**What the task asks:** Copy exactly the stretch of data below from the line with "TokenList.contains_toggle : js_run." through the line with "el_attrs : gmap jsstr jsstr;", including both of those lines.

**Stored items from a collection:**

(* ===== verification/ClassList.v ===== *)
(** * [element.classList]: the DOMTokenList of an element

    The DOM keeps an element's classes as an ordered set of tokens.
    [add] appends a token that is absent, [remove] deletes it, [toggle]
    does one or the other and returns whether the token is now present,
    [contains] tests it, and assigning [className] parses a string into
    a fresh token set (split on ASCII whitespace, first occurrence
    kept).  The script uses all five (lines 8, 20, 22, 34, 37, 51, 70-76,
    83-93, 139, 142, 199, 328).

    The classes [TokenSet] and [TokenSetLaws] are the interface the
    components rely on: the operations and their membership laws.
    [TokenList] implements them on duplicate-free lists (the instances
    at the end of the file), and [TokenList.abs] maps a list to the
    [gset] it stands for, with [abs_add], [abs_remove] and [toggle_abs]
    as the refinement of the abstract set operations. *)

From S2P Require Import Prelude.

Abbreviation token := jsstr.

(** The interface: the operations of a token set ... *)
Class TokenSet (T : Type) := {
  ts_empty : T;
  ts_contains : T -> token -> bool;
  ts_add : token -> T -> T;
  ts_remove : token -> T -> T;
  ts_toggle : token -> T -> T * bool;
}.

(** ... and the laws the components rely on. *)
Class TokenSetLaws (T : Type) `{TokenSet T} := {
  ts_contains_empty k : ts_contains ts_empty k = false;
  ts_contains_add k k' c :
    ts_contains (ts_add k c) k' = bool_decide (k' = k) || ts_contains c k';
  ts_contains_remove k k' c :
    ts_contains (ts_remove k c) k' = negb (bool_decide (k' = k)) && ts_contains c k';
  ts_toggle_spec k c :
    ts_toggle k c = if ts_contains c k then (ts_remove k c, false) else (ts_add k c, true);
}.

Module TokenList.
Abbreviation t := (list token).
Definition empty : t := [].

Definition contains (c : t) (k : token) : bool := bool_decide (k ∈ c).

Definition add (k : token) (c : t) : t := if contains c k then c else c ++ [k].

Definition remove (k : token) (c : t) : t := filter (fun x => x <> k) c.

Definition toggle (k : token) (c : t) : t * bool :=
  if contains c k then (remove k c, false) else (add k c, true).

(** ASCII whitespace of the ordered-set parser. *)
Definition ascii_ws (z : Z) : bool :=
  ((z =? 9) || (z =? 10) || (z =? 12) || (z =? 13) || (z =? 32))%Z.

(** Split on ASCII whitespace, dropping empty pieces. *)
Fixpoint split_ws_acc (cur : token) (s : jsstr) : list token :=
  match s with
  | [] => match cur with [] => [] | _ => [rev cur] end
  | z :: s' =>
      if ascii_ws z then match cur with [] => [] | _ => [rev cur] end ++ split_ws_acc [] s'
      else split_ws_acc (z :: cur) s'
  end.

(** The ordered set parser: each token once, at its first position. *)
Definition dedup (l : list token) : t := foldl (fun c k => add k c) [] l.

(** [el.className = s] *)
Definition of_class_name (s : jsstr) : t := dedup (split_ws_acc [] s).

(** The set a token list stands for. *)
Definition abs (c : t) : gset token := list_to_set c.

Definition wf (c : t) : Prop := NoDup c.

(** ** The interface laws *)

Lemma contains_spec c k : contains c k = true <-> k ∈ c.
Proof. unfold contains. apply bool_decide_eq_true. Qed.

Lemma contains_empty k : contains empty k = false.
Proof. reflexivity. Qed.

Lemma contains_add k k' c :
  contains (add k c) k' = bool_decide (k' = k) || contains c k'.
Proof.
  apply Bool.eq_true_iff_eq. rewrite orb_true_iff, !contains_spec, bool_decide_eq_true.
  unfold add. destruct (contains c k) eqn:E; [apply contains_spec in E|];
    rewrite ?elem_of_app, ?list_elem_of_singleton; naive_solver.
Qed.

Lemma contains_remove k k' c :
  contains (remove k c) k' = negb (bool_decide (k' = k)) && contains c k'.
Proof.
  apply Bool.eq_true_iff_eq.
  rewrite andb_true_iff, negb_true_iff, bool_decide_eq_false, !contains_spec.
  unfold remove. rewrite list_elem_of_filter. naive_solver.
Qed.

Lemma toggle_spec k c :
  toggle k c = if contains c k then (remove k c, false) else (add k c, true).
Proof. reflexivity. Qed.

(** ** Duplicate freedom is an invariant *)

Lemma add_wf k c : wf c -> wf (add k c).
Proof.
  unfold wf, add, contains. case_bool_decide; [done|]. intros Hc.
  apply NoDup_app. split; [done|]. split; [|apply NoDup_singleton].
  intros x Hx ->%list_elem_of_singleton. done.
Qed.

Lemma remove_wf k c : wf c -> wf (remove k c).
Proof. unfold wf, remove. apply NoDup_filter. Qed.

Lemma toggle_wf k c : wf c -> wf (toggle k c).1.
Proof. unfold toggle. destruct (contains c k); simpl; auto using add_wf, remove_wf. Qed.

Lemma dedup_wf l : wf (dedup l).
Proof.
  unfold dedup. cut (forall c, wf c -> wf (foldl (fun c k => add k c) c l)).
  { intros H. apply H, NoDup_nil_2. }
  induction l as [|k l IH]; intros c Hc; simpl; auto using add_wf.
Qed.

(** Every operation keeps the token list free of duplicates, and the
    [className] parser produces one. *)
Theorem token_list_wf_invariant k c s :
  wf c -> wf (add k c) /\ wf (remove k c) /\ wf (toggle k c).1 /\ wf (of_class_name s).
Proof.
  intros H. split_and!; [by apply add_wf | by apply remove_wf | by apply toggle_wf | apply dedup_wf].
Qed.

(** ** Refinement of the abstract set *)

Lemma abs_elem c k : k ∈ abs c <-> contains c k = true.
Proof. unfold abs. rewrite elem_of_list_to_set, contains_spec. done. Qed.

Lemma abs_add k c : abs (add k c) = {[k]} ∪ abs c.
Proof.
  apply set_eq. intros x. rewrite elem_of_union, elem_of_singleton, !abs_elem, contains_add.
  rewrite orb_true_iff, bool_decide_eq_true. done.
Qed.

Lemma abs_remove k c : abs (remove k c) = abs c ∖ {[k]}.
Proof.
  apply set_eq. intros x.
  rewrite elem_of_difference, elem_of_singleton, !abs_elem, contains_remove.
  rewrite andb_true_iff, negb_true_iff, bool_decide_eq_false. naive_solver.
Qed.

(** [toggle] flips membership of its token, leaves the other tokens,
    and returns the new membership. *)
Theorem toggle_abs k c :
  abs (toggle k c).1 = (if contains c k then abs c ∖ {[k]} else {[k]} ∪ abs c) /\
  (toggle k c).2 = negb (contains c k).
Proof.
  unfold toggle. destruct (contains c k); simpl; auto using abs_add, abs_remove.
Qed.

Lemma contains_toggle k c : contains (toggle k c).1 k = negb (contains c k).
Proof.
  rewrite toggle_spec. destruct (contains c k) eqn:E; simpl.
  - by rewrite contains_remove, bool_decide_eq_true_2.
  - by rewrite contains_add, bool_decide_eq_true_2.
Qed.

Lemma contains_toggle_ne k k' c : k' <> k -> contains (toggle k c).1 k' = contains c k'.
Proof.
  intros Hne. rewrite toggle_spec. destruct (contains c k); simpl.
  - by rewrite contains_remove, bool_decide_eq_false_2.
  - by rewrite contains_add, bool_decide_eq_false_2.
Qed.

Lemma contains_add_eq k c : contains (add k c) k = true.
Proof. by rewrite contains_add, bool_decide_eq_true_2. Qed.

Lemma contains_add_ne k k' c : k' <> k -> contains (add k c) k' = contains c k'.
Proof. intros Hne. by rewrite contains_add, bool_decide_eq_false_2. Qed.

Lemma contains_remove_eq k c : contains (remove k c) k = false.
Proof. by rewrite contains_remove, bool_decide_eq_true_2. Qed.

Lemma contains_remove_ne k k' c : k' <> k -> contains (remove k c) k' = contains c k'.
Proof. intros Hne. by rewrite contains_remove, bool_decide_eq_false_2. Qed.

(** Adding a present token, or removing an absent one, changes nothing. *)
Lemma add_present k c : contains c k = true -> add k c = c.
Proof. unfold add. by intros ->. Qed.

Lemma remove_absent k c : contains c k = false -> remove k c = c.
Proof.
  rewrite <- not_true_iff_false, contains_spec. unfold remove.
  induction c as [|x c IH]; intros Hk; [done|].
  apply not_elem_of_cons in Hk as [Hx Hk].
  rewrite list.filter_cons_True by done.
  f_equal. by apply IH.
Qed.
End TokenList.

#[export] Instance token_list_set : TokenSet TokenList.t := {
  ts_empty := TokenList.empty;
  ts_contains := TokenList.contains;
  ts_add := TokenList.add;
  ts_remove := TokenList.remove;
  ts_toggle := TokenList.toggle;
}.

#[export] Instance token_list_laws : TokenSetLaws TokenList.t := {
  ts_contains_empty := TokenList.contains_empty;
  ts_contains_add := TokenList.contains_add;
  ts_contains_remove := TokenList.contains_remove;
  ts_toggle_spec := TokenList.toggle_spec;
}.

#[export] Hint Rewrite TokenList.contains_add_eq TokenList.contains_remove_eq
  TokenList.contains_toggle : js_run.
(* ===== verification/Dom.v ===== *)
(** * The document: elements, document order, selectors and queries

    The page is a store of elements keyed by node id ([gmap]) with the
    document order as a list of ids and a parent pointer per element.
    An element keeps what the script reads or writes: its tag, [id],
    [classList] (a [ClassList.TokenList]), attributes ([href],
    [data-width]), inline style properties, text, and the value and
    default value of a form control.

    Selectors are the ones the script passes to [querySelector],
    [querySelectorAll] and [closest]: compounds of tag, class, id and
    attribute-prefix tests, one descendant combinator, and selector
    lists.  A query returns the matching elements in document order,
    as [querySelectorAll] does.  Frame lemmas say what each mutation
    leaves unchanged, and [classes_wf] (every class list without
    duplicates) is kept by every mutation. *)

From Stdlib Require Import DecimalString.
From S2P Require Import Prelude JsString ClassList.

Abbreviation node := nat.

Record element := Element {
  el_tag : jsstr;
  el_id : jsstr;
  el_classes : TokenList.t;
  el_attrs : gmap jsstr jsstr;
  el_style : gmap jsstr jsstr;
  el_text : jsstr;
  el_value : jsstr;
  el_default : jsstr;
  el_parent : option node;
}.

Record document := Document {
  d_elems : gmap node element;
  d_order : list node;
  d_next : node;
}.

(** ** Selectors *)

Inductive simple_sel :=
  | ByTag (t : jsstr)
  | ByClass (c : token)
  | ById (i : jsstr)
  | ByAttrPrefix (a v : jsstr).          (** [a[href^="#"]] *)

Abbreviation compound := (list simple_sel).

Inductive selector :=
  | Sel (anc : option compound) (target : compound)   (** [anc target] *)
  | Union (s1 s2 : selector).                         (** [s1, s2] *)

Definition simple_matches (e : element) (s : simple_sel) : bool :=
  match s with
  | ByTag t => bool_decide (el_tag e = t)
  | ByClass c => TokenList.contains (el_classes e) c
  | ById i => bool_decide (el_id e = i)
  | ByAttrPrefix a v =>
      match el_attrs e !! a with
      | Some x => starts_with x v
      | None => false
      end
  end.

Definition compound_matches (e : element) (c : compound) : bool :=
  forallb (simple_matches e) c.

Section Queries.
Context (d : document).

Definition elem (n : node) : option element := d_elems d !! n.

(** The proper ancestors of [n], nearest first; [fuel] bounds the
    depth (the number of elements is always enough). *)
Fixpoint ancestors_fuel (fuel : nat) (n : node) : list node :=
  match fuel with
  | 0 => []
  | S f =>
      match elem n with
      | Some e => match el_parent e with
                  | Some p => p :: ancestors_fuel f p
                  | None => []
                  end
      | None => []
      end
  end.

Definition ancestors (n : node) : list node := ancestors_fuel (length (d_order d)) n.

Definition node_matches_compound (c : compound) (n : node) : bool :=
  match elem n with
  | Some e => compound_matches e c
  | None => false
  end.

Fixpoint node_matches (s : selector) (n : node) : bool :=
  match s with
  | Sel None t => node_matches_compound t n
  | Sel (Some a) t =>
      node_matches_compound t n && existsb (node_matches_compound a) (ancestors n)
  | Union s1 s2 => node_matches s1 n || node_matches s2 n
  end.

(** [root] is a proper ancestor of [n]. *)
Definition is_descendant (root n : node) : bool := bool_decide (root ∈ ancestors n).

**Completed exercise:**
  TokenList.contains_toggle : js_run.
(* ===== verification/Dom.v ===== *)
(** * The document: elements, document order, selectors and queries

    The page is a store of elements keyed by node id ([gmap]) with the
    document order as a list of ids and a parent pointer per element.
    An element keeps what the script reads or writes: its tag, [id],
    [classList] (a [ClassList.TokenList]), attributes ([href],
    [data-width]), inline style properties, text, and the value and
    default value of a form control.

    Selectors are the ones the script passes to [querySelector],
    [querySelectorAll] and [closest]: compounds of tag, class, id and
    attribute-prefix tests, one descendant combinator, and selector
    lists.  A query returns the matching elements in document order,
    as [querySelectorAll] does.  Frame lemmas say what each mutation
    leaves unchanged, and [classes_wf] (every class list without
    duplicates) is kept by every mutation. *)

From Stdlib Require Import DecimalString.
From S2P Require Import Prelude JsString ClassList.

Abbreviation node := nat.

Record element := Element {
  el_tag : jsstr;
  el_id : jsstr;
  el_classes : TokenList.t;
  el_attrs : gmap jsstr jsstr;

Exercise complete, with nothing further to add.